=== Begin Enclosure ===
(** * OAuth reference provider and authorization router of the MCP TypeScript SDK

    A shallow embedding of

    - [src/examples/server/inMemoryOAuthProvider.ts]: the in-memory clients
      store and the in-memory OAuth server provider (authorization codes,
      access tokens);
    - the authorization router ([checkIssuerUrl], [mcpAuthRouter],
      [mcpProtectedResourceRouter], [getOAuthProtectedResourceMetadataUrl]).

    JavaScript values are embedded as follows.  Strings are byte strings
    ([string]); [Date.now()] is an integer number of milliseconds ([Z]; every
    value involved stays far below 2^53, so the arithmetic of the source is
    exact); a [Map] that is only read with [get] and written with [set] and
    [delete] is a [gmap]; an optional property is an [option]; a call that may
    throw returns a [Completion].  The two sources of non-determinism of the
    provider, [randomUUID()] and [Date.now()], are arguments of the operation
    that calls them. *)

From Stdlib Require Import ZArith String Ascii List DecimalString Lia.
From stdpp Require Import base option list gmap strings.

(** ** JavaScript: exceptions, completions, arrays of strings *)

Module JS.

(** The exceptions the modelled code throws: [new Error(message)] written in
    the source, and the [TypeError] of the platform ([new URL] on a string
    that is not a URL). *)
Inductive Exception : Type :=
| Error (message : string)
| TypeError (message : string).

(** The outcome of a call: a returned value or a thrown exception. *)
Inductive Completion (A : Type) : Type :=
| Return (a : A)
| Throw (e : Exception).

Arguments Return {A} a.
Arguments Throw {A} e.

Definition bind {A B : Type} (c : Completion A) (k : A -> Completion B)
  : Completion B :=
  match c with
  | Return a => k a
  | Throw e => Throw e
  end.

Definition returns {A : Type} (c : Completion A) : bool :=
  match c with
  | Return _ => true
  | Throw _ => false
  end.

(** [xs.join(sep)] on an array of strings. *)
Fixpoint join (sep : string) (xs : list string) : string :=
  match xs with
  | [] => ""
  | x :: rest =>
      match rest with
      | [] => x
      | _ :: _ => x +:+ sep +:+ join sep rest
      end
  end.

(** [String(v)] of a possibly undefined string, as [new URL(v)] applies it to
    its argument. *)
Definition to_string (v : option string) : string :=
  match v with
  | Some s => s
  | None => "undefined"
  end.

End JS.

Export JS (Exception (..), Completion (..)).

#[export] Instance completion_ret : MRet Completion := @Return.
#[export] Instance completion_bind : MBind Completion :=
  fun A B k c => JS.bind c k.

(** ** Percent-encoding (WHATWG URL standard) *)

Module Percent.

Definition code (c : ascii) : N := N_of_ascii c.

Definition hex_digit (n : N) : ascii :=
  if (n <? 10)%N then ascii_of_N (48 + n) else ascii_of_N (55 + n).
=== End Enclosure ===
• [Exercise instructions]:
Return a copy of each line in the entries that carries the string "option".

• [Result of this task]:
    [delete] is a [gmap]; an optional property is an [option]; a call that may
From stdpp Require Import base option list gmap strings.
Definition to_string (v : option string) : string :=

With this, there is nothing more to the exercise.